Starting from:

$30

Homework 3:  Mapping, Folding and Filtering away recursion

 Homework 3:  Mapping, Folding and Filtering away recursion
*CSci 2041: Advanced Programming Principles,

**Reminder:** In this class homeworks are a summative activity.  Therefore, unlike lab exercises and reading quizzes, you should only submit code that is the result of your own work and should not discuss solutions to this homework with anyone but the course staff.

However, you *may* ask clarifying questions about these instructions on `#hw-questions` in the course [Slack workspace](https://csci2041-010-f20.slack.com/).  **No code should be posted in this channel.**

## Overview: Document Similarity without recursion

In this problem, we will write an entire command-line application that
computes an iterative task without any explicit recursion or looping.

The problem our application will solve is based on the idea of
*document similarity*, which is a first step in many "big data"
applications such as improving search, language recognition, automated document
classification, automated document summary, authorship attribution,
and plagiarism detection.  In this task, we are given a (text) document `d`
to classify along with a list of "representative" documents
`[r_1; r_2; ...; r_N]`, and must choose the document `r_i` that is most
"similar" to `d`.   Your program will be run from the command line
with two arguments - the name of a file listing the files holding the
representative documents, and the name of a target file.  Eventually,
your program will compare this target file to each file listed in the
first file, decide which is the most similar, and print out a message
reporting the most similar document and how close it is to the target
document.

The beginnings of this application, as well as some examples you can
use to test it, are stored in the public `hw2041-f20` repository under
the `hw3` directory.  You should copy this directory to your personal repository
and work there.  A note about testing your code, which will go in the file `similar.ml`, for this problem: some of your code will need to reference functions provided in the file `fTools.ml`.  So before you start testing functions in `utop`, you'll need to issue the following directives:

```
utop # #mod_use "fTools.ml";;
```

(`#mod_use "file.ml"` is like `#use "file.ml"` except that the functions and values declared in `file` can be accessed as a module, e.g. as `File.func`)

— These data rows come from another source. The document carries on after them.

(* ===== verification/Output.v ===== *)
(** The incident output worker of [l2-loop-agent] ([incident_output.rs]): jobs are
    submitted without waiting into a bounded channel, and one task takes them out,
    persists each of them, raises its alert and records the health of the output.
    Submitters and the worker interleave: the worker is a step relation, whose
    steps are the points at which the other side can observe it.

    The backend is a class of operations; [None] is a panic inside one. *)
From S2P Require Import Prelude Domain Text Packet Observation Rate Baseline FrameHash Fingerprint FingerprintWindow DetectionSignals Detection Evidence Snapshot Incident EvidenceStore.

Definition OUTPUT_STORE_UNAVAILABLE : string := "OUTPUT_STORE_UNAVAILABLE".
Definition OUTPUT_QUEUE_FULL : string := "OUTPUT_QUEUE_FULL".
Definition OUTPUT_WORKER_FAILED : string := "OUTPUT_WORKER_FAILED".

Inductive IncidentOutputError : Type := StoreUnavailable.
Inductive IncidentOutputSubmitError : Type := QueueFull | QueueClosed.

#[export] Instance EvidenceStatus_eq_dec : EqDecision EvidenceStatus.
Proof. solve_decision. Defined.

(** ** Backends *)
Class IncidentOutputBackend (B : Type) : Type := {
  persist : B → IncidentWriteJob → B * option (result IncidentOutputError unit);
  raise_alert : B → IncidentWriteJob → EvidenceStatus → B * option AlertSinkMode;
}.
Lemma publish_revision_power w :
  settled w event → is_Some (disk_tree w !! [event]) →
  ends (publish_revision w [event] temp target evidence manifest)
    (λ w' _, leads image (renamed temp target evidence manifest) w w')
    (λ w', leads image (λ t t', changes_below temp t t' ∨ renamed temp target evidence manifest t t') w w').
Proof using Htmp Hname.
  intros Hs Hevent. unfold publish_revision. apply ends_and_then.
  pose proof (write_revision_power event temporary evidence manifest w) as Hp.
  pose proof (write_revision_tree w temp evidence manifest) as Ht.
  destruct (write_revision w temp evidence manifest) as [w1 [u|e]]; cbn [ends] in *;
    [|eapply leads_mono; [exact Hp|by left]].
  destruct Ht as [Hfree H1]. pose proof (written_revision _ _ evidence manifest Hfree) as [Hholds Hbelow].
  fold (written (disk_tree w) temp evidence manifest) in Hholds, Hbelow. rewrite <-H1 in Hholds, Hbelow.
  assert (∀ t, image w t → ∀ s, t !! (temp ++ s) = None) as Hfresh.
  { intros t Hi s. destruct (Hs t Hi) as [_ Ht]. cbn. rewrite (Ht (temporary :: s)). apply Hfree. }
  specialize (Hp Hfresh H1). apply ends_and_then, ends_or_error.
  pose proof (checkpoint_image w1 Publish) as Hl. pose proof (checkpoint_keeps w1 Publish) as Hk. unfold keeps in Hk.
  destruct (checkpoint w1 Publish) as [w2 [u2|e2]]; cbn [ends fst] in *; pose proof (leads_keep _ _ _ _ Hp Hl) as Hp2;
    [|eapply leads_mono; [exact Hp2|]; intros t t' [? _]; by left].
  rewrite <-Hk in Hholds, Hbelow. pose proof (rename_moves w2 temp target) as Hm.
  pose proof (rename_image w2 temp target) as Hi. pose proof (rename_power w w2) as Hrename.
  assert (∀ w3 e, rename_noreplace w2 temp target = (w3, Err e) →
    leads image (λ t t', changes_below temp t t' ∨ renamed temp target evidence manifest t t') w w3) as Hfailed.
  { intros w3 e3 Hr. rewrite Hr in Hi. eapply leads_trans; [exact Hp2|exact Hi|].
    intros t t1 t2 [Hb _] [->|[? _]]; [by left|done]. }
  destruct (rename_noreplace w2 temp target) as [w3 [[]|[]]]; cbn [ends]; [|by eapply Hfailed..].
  specialize (Hrename w3 Hs Hbelow Hp2 eq_refl). clear Hfailed Hi. destruct Hm as [Hfreet (Hmoved & Hother & _)].
  assert (is_Some (disk_tree w3 !! target)) as Htarget.
  { rewrite <-(app_nil_r target), Hmoved, app_nil_r. destruct Hholds as [-> _]. eauto. }
  apply ends_and_then, ends_or_error. pose proof (checkpoint_image w3 SyncEvent) as Hl3.
  pose proof (checkpoint_keeps w3 SyncEvent) as Hk3. unfold keeps in Hk3.
  destruct (checkpoint w3 SyncEvent) as [w4 [u4|e4]]; cbn [ends fst] in *; pose proof (leads_keep _ _ _ _ Hrename Hl3) as Hp4; [|exact Hp4].
  rewrite <-Hk3 in Htarget. apply ends_or_error. pose proof (sync_image w4 [event]) as Hsync. unfold synchronises in Hsync.
  destruct (sync_directory w4 [event]) as [w5 [u5|e5]]; cbn [ends fst snd is_ok] in *.
  - intros t5 Ht5. destruct (Hsync t5 Ht5) as (t4 & Ht4 & -> & Hentries). destruct (Hp4 t4 Ht4) as (t & Ht & [Hb|Hdone]); [|by exists t].
    exfalso. specialize (Hentries eq_refl). destruct (Hs t Ht) as [_ Hsame].
    assert (t4 !! [event] = disk_tree w !! [event]) as Hev.
    { rewrite Hb, (Hsame []); [done|]. intros [k Hk']. by destruct k. }
    rewrite Hev in Hentries. pose proof (proj1 (Hentries Hevent name) Htarget) as [n Hn]. cbn in Hn.
    rewrite (Hb target), (Hsame [name]) in Hn by (rewrite <-(app_nil_r target); apply target_apart).
    rewrite <-(Hbelow target) in Hn by (rewrite <-(app_nil_r target); apply target_apart).
    specialize (Hfreet []). rewrite app_nil_r in Hfreet. congruence.
  - eapply leads_trans; [exact Hp4|exact Hsync|]. by intros t t1 t2 Ht [-> _].
Qed.

Lemma renamed_publishes t t' :
  renamed temp target evidence manifest t t' → publishes geteuid t t' target evidence manifest.
Proof using Htmp.
  intros (Hn & Hh & _ & Hother). split_and!; [done..|]. intros p Hp Hnt. apply Hother; [|done].
  intros [s ->]. cbn in Hp. by rewrite Htmp in Hp.
Qed.

(** Of two trees that come out of settled ones in this way, the directory of the
    event is the same. *)
Lemma renamed_settled w w' :
  settled w event → leads image (renamed temp target evidence manifest) w w' → settled w' event.
Proof using Htmp Hname.
  intros Hs Hl t' Ht'. destruct (Hl t' Ht') as (t & Ht & _ & (Hd & He & Hm & Hrest) & Hgone & Hother).
  destruct (Hl _ (image_now w')) as (u & Hu & _ & (Hd' & He' & Hm' & Hrest') & Hgone' & Hother').
  destruct (Hs t Ht) as [Hroot Hsame]. destruct (Hs u Hu) as [_ Hsame']. split.
  - rewrite Hother; [done|intros [k Hk]; by destruct k..].
  - intros s. destruct (decide (temp `prefix_of` event :: s)) as [Hp|Hp]; [by rewrite Hgone, Hgone'|].
    destruct (decide (target `prefix_of` event :: s)) as [[k Hk]|Hnt]; [|by rewrite Hother, Hother', Hsame, Hsame'].
    rewrite Hk. destruct (decide (k = [])) as [->|]; [by rewrite app_nil_r, Hd, Hd'|].
    destruct (decide (k = [EVIDENCE_FILE])) as [->|]; [by rewrite He, He'|].
    destruct (decide (k = [MANIFEST_FILE])) as [->|]; [by rewrite Hm, Hm'|]. by rewrite Hrest, Hrest'.
Qed.
End publishing.

Lemma commit_revision_power w event number evidence manifest :
  settled w event → is_Some (disk_tree w !! [event]) →
  ends (commit_revision process_id w [event] number evidence manifest)
    (λ w' _, settled w' event ∧
       leads image (λ t t', publishes geteuid t t' [event; hex16 number] evidence manifest) w w')
    (λ w', leads image (λ t t', same_published t t' ∨
       publishes geteuid t t' [event; hex16 number] evidence manifest) w w').
Proof.
  intros Hs Hevent. unfold commit_revision. cbn [app].
  pose proof (metadata_keeps w [event; hex16 number]) as K1. pose proof (metadata_image w [event; hex16 number]) as L1.
  unfold keeps in K1. destruct (io_metadata w _) as [w1 [metadata|]]; cbn [fst ends] in *.
  { eapply leads_mono; [exact L1|]. intros t t' <-. by left. }
  pose proof (sequence_keeps w1) as K2. pose proof (sequence_image w1) as L2.
  destruct (next_sequence w1) as [w2 sequence]. cbn [fst] in K2, L2. rewrite K1 in K2. pose proof (leads_keep _ _ _ _ L1 L2) as L.
  pose proof (temporary_name_prefix number sequence) as Htmp. pose proof (hex16_prefix number) as Hname.
  set (temporary := temporary_name process_id number sequence) in *.
  pose proof (settled_keep _ _ _ K2 L Hs) as Hs2. rewrite <-K2 in Hevent.
  pose proof (publish_revision_power event temporary _ evidence manifest Htmp Hname w2 Hs2 Hevent) as Hp.
  destruct (publish_revision w2 _ _ _ _ _) as [w3 [[]|e3]]; cbn [ends] in Hp |- *.
  { split; [by eapply renamed_settled|]. eapply leads_trans; [exact L|exact Hp|].
    intros t t1 t2 <-. by apply renamed_publishes. }
  assert (leads image (λ t t', same_published t t' ∨ publishes geteuid t t' [event; hex16 number] evidence manifest) w w3) as Hw3.
  { eapply leads_trans; [exact L|exact Hp|]. intros t t1 t2 <- [Hb|Hr]; [left|right].
    - by apply (changes_below_temporary event temporary).
    - by apply (renamed_publishes event temporary). }
  assert (∀ w', leads image (changes_below [event; temporary]) w3 w' →
    leads image (λ t t', same_published t t' ∨ publishes geteuid t t' [event; hex16 number] evidence manifest) w w') as Hclean.
  { intros w' Hl. eapply leads_trans; [exact Hw3|exact Hl|]. intros t t1 t2 [Hsame|Hpub] Hb; [left|right].
    - intros p Hpp. rewrite (changes_below_temporary event temporary _ _ Htmp Hb p Hpp). by apply Hsame.
    - by eapply publishes_below. }
  pose proof (metadata_image w3 [event; temporary]) as L4. destruct (io_metadata w3 _) as [w4 [m|]]; cbn [fst ends] in *; apply Hclean.
  - eapply leads_trans; [exact L4|apply remove_image|]. by intros t t1 t2 <-.
  - eapply leads_mono; [exact L4|]. by intros t t' <-.
Qed.
(* ===== verification/Sampling.v ===== *)
(** The sampling service of [l2-loop-agent] ([observation.rs]): one tick of the
    background sampler feeds a raw observation through the rate history, the
    baseline, the fingerprint window and the detection engine, and hands the
    resulting transitions to the incident recorder; requests read the same state.

    The observation reader and the clock are a class of operations on an abstract
    world; wall-clock time is in nanoseconds since the Unix epoch. *)
From S2P Require Import Prelude Domain Text Packet Observation Rate Baseline FrameHash Fingerprint FingerprintWindow DetectionSignals Detection Preflight Ownership Attach Evidence Snapshot Incident.

Definition OBS_SESSION_NOT_FOUND : string := "OBS_SESSION_NOT_FOUND".
Definition OBS_INTERFACE_MISMATCH : string := "OBS_INTERFACE_MISMATCH".
Definition OBS_OWNERSHIP_MISMATCH : string := "OBS_OWNERSHIP_MISMATCH".
Definition OBS_MAP_UNAVAILABLE : string := "OBS_MAP_UNAVAILABLE".
Definition OBS_SNAPSHOT_FAILED : string := "OBS_SNAPSHOT_FAILED".
Definition OBS_RATE_CLOCK_REGRESSION : string := "OBS_RATE_CLOCK_REGRESSION".
Definition OBS_RATE_COUNTER_REGRESSION : string := "OBS_RATE_COUNTER_REGRESSION".
Definition OBS_RATE_CALCULATION_FAILED : string := "OBS_RATE_CALCULATION_FAILED".
Definition OBS_RATE_SAMPLER_PAUSED : string := "OBS_RATE_SAMPLER_PAUSED".
Definition BASELINE_SOURCE_UNAVAILABLE : string := "BASELINE_SOURCE_UNAVAILABLE".
Definition BASELINE_IDENTITY_CHANGED : string := "BASELINE_IDENTITY_CHANGED".
Definition BASELINE_CLOCK_REGRESSION : string := "BASELINE_CLOCK_REGRESSION".
Definition BASELINE_COUNTER_REGRESSION : string := "BASELINE_COUNTER_REGRESSION".
Definition BASELINE_CALCULATION_FAILED : string := "BASELINE_CALCULATION_FAILED".
Definition BASELINE_SAMPLER_PAUSED : string := "BASELINE_SAMPLER_PAUSED".
Definition DETECTION_SOURCE_UNAVAILABLE : string := "DETECTION_SOURCE_UNAVAILABLE".
Definition DETECTION_IDENTITY_CHANGED : string := "DETECTION_IDENTITY_CHANGED".
Definition DETECTION_RATE_INVALID : string := "DETECTION_RATE_INVALID".
Definition DETECTION_FINGERPRINT_UNAVAILABLE : string := "DETECTION_FINGERPRINT_UNAVAILABLE".
Definition DETECTION_SAMPLER_PAUSED : string := "DETECTION_SAMPLER_PAUSED".
Definition OBS_MAP_IDENTITY_MISMATCH : string := "OBS_MAP_IDENTITY_MISMATCH".
Definition ANALYSIS_PERIOD_NS : Z := 10000000000.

Follow along as we build our application:

### Reading the file list

Your program should read the list of names of representative files from a file
whose name is passed in as the first command line argument.  For
instance, if we call your program from the command line as
`findsim list.txt example.txt` then the file `list.txt`
should contain a list of representative text files, one on each line.
The file `fTools.ml` contains definitions for the two I/O functions
you'll need for this assignment; `file_lines : string -> string list`
takes as input a file name and returns a list of lines in the file.

**Task 1:** Modify the first line of `main` -- `let repfile_list = [""]` -- to bind `repfile_list` to the list of file names stored in the file named by the argument `replist_name`.


### Reading the representative files, and the document

The other I/O function defined in `fTools.ml` is `file_as_string :
string -> string`: given a file name, it returns the entire
contents of the file as a string.  

**Task 2:** Still working in the `main` function at the bottom of `similar.ml`, modify the next two lines so that using `file_as_string` and an appropriate list function, `target_contents` is bound to the contents of the target file (passed as a name in `target_name`), and `rep_contents` is bound to a list of strings, containing the string contents of each representative file.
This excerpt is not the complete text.